*** Provided material

(** * Voice typing: the audio segmentation pipeline of enhanced-voice-typing.py

    A shallow embedding of class [VoiceTyping]: the pre-recording deque, the
    Idle/Recording loop of [run], the assembler [process_audio] and the
    text injection [type_text], followed by the properties of the
    specification that concern them. *)

From Stdlib Require Import ZArith QArith Qround String Ascii Strings.Byte Bool Lia PeanoNat List.
Import ListNotations.

Set Implicit Arguments.

(** ** Python primitives used by the program *)

Module Py.

(** [int(x)] on a number: truncation toward zero. *)
Definition int (q : Q) : Z := Z.quot (Qnum q) (Zpos (Qden q)).

Definition Qlt_bool (x y : Q) : bool := negb (Qle_bool y x).

(** The exceptions the program distinguishes: [run] catches
    [KeyboardInterrupt] by name, the bare [except:] clauses catch
    everything. *)
Inductive exn : Type :=
| KeyboardInterrupt
| SystemExit
| ValueError (msg : string)
| Exception (msg : string).

(** [collections.deque(maxlen=n)]. *)
Record deque (A : Type) : Type := Deque { maxlen : nat; items : list A }.

Definition deque_new (A : Type) (n : nat) : deque A := Deque n [].

(** [d.append(x)]: the item is added on the right, and when the size then
    exceeds [maxlen] one item is removed on the left. *)
Definition deque_append (A : Type) (d : deque A) (x : A) : deque A :=
  let grown := items d ++ [x] in
  Deque (maxlen d)
        (if (maxlen d <? length grown)%nat then tl grown else grown).

(** [bytes] objects. *)
Definition bytes : Type := list byte.

(** [b''.join(l)]. *)
Definition bytes_join (l : list bytes) : bytes := List.concat l.

(** One little-endian signed 16-bit sample. *)
Definition int16_le (lo hi : byte) : Z :=
  let u := (Z.of_N (Byte.to_N lo) + 256 * Z.of_N (Byte.to_N hi))%Z in
  if (u <? 32768)%Z then u else (u - 65536)%Z.

(** [np.frombuffer(buf, dtype=np.int16)]; a buffer of odd size is refused. *)
Fixpoint frombuffer_int16 (buf : bytes) : exn + list Z :=
  match buf with
  | [] => inr []
  | [_] => inl (ValueError "buffer size must be a multiple of element size")
  | lo :: hi :: rest =>
      match frombuffer_int16 rest with
      | inl e => inl e
      | inr l => inr (int16_le lo hi :: l)
      end
  end.

(** [str.isspace] on one character; a character of [string] stands for the
    code point of the same number. *)
Definition isspace (c : ascii) : bool :=
  let n := nat_of_ascii c in
  ((9 <=? n) && (n <=? 13) || (28 <=? n) && (n <=? 32)
   || (n =? 133) || (n =? 160))%nat.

******

● Your assignment:
Check each line of the records above for "then", and copy those that have it.

● Finished exercise:
(** [d.append(x)]: the item is added on the right, and when the size then
        (if (maxlen d <? length grown)%nat then tl grown else grown).
  if (u <? 32768)%Z then u else (u - 65536)%Z.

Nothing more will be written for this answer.